→ **Problem description**
Please return the lines below verbatim, beginning at the one that has "Definition per_dim_pads (rk" and stopping after the one that has "let blocks := map", and add no other lines.
BEGIN Records for this task
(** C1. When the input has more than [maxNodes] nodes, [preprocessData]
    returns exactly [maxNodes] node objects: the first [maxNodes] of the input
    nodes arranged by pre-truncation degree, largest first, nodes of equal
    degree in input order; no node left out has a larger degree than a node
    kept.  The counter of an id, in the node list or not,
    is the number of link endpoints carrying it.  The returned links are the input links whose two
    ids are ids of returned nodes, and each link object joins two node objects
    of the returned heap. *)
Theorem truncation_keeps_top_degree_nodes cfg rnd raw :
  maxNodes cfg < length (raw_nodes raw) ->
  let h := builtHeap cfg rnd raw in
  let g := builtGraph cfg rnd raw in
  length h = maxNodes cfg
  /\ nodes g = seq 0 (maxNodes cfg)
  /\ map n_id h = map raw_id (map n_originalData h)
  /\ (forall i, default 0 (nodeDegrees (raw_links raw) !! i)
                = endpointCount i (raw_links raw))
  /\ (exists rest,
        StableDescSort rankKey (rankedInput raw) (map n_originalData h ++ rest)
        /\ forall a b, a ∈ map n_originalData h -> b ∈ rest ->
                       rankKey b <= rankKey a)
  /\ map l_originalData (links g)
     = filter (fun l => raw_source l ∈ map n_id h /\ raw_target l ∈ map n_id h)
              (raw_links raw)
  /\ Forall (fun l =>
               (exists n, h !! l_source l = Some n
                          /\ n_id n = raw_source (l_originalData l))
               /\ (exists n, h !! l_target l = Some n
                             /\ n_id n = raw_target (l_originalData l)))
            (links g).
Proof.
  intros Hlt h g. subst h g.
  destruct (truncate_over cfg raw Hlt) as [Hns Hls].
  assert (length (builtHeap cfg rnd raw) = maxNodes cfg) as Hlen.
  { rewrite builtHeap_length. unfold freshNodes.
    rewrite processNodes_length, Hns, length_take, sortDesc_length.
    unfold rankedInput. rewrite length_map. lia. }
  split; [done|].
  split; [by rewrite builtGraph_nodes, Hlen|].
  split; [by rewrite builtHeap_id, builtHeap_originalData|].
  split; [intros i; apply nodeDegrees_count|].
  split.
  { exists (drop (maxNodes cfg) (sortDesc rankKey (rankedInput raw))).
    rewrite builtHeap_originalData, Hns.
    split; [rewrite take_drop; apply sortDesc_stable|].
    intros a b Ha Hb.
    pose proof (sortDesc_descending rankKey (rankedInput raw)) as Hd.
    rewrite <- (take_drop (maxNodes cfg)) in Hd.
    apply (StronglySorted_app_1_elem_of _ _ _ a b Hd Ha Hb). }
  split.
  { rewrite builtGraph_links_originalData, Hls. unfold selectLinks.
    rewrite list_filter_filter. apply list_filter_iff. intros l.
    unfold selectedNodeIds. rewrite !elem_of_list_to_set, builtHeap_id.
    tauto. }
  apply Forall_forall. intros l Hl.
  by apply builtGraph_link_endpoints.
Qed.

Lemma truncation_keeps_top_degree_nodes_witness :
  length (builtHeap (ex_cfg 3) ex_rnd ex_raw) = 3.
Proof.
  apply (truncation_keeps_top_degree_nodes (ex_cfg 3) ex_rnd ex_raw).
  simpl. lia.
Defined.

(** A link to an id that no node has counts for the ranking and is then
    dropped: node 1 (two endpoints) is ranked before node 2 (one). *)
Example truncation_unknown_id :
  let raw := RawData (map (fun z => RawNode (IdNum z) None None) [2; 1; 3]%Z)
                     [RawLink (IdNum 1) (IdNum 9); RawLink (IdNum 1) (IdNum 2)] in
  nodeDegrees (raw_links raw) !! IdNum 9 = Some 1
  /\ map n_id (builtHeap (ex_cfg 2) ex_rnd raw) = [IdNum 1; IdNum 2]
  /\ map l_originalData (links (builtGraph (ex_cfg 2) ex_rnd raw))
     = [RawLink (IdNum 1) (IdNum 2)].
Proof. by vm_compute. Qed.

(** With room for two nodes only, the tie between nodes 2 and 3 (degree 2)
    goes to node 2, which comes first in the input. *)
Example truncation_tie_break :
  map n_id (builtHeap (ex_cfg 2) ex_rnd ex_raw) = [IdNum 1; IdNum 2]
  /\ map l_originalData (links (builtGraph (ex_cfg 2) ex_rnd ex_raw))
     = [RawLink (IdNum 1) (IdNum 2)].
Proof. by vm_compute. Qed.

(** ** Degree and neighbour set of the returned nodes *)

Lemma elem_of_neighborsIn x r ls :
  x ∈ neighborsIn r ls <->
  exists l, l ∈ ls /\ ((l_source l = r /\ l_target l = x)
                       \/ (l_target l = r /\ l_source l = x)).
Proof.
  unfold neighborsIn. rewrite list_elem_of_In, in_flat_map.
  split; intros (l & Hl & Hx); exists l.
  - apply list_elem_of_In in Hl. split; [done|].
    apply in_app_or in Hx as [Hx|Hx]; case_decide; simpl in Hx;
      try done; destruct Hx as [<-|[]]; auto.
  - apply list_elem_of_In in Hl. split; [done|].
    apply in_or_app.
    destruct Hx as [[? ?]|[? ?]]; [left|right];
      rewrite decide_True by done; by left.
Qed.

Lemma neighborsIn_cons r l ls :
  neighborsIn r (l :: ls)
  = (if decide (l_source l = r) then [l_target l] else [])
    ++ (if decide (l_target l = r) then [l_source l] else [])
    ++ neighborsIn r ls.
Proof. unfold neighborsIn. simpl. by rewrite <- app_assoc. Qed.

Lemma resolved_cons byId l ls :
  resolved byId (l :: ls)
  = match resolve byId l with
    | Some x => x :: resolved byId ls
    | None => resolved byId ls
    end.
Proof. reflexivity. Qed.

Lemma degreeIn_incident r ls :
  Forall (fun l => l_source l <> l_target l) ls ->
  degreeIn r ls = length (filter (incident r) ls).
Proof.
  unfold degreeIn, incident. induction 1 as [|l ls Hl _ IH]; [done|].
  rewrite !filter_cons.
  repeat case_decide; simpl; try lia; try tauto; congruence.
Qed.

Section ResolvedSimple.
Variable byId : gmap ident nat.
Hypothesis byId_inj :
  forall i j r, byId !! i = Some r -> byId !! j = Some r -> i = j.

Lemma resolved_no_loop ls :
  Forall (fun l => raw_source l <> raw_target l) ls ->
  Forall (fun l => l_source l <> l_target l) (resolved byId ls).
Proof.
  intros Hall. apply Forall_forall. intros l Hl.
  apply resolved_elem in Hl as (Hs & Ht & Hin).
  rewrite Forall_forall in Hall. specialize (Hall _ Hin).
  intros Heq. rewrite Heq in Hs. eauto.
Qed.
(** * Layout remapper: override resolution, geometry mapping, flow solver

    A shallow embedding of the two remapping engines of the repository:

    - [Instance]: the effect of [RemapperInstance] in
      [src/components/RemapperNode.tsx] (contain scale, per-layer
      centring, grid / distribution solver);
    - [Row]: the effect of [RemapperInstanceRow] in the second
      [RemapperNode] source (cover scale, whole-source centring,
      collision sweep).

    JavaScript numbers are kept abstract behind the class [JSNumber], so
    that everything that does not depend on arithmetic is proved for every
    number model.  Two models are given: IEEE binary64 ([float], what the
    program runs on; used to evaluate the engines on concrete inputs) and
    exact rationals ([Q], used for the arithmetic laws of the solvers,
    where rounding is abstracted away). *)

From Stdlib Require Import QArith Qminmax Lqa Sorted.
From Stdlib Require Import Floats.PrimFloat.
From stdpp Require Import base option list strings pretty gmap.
END Records for this task
BEGIN Records for this task
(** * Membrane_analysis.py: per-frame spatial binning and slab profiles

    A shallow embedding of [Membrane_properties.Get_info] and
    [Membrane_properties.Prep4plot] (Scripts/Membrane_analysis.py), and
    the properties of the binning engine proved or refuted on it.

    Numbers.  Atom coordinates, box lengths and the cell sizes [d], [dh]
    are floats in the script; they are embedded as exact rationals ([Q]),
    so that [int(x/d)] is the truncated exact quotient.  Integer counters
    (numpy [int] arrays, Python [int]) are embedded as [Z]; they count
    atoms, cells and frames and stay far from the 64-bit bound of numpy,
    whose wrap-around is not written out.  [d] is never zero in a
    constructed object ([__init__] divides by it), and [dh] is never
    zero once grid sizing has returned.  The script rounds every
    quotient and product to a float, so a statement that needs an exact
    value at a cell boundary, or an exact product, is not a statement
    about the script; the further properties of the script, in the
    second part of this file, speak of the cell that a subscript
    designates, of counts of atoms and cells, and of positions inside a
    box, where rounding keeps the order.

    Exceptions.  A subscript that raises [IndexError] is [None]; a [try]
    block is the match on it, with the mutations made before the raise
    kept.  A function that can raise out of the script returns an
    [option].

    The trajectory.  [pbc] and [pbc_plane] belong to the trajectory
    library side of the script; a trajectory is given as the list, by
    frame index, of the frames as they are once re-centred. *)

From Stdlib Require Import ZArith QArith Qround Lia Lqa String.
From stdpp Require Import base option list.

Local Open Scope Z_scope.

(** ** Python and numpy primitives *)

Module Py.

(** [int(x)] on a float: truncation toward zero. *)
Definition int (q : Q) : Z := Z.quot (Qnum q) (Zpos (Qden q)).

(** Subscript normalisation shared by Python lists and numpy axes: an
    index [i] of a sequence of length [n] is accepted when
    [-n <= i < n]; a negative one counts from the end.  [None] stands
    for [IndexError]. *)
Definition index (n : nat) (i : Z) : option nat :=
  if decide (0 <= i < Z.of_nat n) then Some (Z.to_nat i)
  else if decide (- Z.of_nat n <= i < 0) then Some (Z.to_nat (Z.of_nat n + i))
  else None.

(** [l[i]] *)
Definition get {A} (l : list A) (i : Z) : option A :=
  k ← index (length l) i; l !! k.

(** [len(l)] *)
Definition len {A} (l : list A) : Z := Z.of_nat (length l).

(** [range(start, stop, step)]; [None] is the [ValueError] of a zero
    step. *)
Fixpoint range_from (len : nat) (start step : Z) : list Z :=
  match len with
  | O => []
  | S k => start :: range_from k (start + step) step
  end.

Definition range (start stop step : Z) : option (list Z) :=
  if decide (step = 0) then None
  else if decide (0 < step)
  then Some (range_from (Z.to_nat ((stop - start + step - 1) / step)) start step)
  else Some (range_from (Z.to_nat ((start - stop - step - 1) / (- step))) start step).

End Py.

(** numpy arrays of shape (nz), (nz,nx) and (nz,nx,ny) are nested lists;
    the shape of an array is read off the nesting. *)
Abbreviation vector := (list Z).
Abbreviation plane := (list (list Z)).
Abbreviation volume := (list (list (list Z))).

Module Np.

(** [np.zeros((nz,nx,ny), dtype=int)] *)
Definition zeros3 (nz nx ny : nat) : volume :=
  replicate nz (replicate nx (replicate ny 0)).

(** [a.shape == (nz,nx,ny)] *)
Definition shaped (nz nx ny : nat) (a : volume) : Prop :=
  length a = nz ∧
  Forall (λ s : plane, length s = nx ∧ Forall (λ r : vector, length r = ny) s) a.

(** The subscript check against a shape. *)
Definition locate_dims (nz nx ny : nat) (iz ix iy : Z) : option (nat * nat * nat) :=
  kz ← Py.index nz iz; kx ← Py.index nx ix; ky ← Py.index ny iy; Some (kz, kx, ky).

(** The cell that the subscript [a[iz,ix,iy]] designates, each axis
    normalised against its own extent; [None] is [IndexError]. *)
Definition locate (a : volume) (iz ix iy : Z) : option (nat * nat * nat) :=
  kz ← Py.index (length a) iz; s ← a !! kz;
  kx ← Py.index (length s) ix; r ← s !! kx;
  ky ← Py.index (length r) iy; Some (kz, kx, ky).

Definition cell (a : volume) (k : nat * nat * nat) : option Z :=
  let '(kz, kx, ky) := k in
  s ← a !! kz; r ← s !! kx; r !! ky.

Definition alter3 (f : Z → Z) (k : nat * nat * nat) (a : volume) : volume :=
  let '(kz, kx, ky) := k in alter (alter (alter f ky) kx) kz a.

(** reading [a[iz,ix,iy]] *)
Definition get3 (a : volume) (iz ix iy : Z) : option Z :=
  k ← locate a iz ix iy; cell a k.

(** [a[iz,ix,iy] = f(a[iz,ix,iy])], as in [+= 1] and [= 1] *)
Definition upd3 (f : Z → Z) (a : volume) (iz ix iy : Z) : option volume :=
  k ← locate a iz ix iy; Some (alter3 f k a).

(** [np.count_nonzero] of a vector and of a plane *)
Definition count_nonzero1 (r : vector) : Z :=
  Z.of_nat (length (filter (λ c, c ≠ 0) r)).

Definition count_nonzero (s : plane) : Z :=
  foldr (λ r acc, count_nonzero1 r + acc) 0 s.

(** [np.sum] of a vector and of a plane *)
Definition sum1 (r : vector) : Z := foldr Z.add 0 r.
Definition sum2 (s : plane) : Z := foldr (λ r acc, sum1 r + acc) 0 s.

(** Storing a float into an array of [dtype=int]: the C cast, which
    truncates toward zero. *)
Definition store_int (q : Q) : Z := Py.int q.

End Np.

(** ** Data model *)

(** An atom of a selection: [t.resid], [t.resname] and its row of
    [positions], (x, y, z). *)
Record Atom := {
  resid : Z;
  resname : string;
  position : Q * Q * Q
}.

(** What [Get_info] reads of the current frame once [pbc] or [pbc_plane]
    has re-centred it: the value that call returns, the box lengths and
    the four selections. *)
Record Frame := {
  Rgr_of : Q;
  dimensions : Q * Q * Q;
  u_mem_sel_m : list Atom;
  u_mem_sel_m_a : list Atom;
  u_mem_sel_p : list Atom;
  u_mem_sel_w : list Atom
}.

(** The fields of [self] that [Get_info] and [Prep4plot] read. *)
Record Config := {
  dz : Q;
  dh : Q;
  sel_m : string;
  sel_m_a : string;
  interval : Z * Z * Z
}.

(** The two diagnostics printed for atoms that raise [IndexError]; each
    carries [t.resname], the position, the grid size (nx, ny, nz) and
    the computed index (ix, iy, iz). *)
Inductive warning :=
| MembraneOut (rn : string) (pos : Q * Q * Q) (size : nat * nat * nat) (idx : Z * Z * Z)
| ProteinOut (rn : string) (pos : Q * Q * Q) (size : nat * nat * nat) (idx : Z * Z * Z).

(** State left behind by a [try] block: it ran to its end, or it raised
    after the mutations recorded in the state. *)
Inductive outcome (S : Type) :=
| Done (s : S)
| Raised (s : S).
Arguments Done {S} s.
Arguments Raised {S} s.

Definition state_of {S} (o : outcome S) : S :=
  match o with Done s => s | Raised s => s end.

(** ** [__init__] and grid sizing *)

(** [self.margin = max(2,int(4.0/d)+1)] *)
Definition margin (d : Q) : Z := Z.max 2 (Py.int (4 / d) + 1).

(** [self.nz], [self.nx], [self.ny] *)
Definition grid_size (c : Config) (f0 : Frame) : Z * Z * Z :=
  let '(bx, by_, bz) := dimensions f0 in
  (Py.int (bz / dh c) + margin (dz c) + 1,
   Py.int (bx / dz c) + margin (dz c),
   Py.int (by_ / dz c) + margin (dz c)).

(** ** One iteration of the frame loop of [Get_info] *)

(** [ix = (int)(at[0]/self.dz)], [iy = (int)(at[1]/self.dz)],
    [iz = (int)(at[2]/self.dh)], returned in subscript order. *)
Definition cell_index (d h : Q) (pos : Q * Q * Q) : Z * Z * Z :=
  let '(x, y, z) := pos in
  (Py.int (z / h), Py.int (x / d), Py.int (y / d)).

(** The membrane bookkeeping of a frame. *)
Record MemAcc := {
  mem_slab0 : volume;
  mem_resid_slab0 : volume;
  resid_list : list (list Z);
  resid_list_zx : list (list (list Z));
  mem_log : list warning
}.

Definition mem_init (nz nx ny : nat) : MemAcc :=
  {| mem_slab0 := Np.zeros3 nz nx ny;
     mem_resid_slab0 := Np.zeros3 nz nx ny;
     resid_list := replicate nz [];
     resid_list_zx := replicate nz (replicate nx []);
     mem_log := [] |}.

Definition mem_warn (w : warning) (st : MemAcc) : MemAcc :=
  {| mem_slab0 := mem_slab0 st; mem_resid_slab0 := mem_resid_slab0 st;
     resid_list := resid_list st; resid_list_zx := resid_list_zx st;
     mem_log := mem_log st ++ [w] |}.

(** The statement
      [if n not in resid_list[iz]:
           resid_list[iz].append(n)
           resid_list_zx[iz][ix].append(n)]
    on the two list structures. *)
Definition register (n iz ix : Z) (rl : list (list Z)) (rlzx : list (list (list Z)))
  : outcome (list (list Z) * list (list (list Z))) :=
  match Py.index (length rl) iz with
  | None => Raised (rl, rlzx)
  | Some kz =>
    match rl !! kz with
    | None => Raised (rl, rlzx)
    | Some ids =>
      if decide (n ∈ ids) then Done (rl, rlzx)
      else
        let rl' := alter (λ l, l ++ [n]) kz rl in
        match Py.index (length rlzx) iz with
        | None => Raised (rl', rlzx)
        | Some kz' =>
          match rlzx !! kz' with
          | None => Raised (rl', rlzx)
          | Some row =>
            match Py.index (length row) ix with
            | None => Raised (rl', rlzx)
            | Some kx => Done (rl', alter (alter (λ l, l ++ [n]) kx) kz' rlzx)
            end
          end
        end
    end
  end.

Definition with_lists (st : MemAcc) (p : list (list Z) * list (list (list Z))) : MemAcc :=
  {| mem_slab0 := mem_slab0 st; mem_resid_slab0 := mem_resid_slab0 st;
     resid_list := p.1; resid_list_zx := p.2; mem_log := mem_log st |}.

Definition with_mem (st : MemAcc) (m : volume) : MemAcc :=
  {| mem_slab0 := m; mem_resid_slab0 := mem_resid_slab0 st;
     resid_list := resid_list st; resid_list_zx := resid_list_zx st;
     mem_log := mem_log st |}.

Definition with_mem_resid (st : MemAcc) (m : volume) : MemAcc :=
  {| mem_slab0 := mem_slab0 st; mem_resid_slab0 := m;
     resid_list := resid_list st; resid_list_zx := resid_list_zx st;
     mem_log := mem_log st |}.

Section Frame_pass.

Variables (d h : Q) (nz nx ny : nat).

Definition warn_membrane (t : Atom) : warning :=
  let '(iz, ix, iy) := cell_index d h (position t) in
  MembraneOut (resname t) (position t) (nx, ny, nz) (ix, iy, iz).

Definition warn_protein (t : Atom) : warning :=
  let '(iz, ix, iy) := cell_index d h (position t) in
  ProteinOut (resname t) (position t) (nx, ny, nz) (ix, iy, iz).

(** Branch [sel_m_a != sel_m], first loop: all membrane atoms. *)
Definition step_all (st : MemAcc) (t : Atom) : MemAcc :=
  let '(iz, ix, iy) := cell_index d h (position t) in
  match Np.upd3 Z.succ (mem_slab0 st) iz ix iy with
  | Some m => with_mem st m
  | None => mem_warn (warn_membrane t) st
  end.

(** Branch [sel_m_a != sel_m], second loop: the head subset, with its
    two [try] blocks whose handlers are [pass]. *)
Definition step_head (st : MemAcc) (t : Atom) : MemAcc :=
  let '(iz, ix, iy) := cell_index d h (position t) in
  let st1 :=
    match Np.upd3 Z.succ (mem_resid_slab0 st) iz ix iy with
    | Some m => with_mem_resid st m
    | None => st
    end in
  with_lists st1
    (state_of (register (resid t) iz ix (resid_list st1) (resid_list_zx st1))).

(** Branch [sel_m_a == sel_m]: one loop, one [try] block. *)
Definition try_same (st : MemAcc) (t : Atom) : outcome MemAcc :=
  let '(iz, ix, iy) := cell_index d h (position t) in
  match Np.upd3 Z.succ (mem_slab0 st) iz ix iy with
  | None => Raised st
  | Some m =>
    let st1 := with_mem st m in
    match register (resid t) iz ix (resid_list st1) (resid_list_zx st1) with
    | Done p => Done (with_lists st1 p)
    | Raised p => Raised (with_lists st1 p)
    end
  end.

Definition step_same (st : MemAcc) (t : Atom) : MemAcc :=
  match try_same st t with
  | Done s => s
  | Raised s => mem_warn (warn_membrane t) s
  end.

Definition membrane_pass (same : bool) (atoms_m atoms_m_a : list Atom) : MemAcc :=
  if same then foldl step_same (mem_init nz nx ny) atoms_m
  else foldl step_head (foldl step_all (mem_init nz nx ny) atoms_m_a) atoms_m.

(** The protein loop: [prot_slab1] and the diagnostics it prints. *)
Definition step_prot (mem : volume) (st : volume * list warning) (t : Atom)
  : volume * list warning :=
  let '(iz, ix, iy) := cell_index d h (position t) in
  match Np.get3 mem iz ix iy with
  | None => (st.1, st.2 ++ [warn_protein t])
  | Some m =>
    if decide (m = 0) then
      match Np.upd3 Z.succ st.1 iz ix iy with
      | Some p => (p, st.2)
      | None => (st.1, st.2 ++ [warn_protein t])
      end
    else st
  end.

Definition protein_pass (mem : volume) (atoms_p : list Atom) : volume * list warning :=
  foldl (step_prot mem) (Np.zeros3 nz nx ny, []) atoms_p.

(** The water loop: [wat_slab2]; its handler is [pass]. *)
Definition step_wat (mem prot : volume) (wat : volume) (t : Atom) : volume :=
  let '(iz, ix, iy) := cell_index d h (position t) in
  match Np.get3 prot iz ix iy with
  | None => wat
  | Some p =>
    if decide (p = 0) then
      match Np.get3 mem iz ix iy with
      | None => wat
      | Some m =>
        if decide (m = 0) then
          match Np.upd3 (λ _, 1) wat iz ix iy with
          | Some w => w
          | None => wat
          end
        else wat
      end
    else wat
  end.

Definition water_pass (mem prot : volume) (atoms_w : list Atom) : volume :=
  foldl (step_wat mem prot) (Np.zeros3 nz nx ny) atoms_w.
END Records for this task
BEGIN Records for this task
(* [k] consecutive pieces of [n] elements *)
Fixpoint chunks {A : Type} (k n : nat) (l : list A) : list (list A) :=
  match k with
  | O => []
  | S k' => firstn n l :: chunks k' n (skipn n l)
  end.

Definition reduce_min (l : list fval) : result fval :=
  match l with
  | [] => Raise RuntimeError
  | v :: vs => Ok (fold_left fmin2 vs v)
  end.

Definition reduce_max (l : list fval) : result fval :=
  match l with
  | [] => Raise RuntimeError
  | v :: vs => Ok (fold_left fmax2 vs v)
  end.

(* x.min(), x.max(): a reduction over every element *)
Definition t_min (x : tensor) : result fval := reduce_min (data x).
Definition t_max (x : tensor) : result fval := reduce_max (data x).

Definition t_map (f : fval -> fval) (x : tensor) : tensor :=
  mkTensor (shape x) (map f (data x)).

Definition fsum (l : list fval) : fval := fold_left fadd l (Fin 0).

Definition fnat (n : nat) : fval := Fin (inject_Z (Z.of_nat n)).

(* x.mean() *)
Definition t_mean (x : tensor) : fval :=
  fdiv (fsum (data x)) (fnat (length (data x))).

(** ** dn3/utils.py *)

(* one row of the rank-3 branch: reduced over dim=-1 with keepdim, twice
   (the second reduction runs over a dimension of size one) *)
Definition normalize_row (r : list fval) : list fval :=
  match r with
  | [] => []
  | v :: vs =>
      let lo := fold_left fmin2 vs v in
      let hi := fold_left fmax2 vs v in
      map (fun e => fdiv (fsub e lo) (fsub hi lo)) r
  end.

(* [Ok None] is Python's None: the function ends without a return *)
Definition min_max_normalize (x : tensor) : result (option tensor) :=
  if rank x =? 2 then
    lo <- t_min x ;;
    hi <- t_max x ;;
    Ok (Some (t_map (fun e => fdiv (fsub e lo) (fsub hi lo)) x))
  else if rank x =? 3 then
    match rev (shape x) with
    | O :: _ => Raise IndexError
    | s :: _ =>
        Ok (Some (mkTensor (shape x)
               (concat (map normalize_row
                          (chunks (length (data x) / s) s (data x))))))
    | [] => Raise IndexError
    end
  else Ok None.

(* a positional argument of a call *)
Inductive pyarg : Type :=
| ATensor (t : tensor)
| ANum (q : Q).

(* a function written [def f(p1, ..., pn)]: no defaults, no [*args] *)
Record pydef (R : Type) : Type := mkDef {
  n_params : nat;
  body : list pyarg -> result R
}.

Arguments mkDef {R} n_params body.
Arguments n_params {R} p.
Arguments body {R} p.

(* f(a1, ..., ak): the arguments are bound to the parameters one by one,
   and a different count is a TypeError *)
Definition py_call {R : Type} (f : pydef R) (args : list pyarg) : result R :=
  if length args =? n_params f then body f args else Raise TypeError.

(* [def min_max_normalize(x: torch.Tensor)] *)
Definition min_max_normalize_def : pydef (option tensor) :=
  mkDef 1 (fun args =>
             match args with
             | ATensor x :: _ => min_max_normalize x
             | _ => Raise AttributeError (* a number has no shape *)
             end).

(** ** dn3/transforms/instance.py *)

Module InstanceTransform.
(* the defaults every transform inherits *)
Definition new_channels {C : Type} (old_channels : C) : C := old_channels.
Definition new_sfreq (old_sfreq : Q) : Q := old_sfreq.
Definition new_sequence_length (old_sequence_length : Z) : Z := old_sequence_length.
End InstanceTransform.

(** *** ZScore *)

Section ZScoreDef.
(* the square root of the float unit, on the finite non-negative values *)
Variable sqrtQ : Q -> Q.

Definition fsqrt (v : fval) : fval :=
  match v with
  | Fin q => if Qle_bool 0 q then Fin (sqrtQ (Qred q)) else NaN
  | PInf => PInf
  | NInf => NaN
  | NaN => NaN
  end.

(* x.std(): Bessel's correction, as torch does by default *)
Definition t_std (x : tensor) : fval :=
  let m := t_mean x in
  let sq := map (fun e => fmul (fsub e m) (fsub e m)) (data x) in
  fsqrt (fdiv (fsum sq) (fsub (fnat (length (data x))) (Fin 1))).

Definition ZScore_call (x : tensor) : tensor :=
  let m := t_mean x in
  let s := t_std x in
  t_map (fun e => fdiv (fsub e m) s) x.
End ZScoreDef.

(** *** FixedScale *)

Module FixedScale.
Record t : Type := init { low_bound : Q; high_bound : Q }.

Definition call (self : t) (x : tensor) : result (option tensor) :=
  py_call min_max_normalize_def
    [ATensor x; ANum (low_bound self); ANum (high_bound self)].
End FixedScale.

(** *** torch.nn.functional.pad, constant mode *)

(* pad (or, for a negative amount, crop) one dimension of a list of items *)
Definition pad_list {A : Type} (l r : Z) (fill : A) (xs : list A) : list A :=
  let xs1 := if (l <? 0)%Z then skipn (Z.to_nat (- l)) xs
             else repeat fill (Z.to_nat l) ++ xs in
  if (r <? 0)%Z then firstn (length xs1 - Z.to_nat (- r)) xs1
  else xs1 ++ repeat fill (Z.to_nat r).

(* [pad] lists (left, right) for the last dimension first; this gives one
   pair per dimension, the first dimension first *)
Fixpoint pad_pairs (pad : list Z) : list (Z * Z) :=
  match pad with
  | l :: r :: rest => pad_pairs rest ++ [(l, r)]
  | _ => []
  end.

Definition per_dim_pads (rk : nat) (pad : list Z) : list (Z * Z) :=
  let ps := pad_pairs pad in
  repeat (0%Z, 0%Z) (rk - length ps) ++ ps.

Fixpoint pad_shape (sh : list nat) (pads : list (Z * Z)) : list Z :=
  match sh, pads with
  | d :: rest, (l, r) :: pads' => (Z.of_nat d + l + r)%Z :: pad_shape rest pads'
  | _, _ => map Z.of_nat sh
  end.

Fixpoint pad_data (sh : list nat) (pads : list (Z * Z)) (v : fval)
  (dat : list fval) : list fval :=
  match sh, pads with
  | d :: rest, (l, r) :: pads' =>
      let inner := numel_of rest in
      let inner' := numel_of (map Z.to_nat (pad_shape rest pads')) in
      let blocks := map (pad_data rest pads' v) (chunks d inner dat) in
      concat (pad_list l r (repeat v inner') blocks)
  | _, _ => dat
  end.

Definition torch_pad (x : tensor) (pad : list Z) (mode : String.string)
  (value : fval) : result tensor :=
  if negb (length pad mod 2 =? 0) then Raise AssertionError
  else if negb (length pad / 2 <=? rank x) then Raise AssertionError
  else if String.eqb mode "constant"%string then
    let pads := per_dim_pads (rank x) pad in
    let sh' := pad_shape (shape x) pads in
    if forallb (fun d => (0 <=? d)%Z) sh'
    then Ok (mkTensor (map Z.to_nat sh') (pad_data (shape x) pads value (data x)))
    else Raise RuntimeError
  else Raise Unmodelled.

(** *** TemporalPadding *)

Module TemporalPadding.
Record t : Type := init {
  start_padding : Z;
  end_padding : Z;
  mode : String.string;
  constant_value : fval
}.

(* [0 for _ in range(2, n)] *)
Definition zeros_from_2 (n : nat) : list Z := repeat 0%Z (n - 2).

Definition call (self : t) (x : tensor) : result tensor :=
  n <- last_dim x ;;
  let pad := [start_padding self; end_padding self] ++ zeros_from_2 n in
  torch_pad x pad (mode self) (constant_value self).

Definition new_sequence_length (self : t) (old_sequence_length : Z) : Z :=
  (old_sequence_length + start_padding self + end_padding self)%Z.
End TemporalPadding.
END Records for this task
→ **Solution to this problem**
Definition per_dim_pads (rk : nat) (pad : list Z) : list (Z * Z) :=
  let ps := pad_pairs pad in
  repeat (0%Z, 0%Z) (rk - length ps) ++ ps.

Fixpoint pad_shape (sh : list nat) (pads : list (Z * Z)) : list Z :=
  match sh, pads with
  | d :: rest, (l, r) :: pads' => (Z.of_nat d + l + r)%Z :: pad_shape rest pads'
  | _, _ => map Z.of_nat sh
  end.

Fixpoint pad_data (sh : list nat) (pads : list (Z * Z)) (v : fval)
  (dat : list fval) : list fval :=
  match sh, pads with
  | d :: rest, (l, r) :: pads' =>
      let inner := numel_of rest in
      let inner' := numel_of (map Z.to_nat (pad_shape rest pads')) in
      let blocks := map (pad_data rest pads' v) (chunks d inner dat) in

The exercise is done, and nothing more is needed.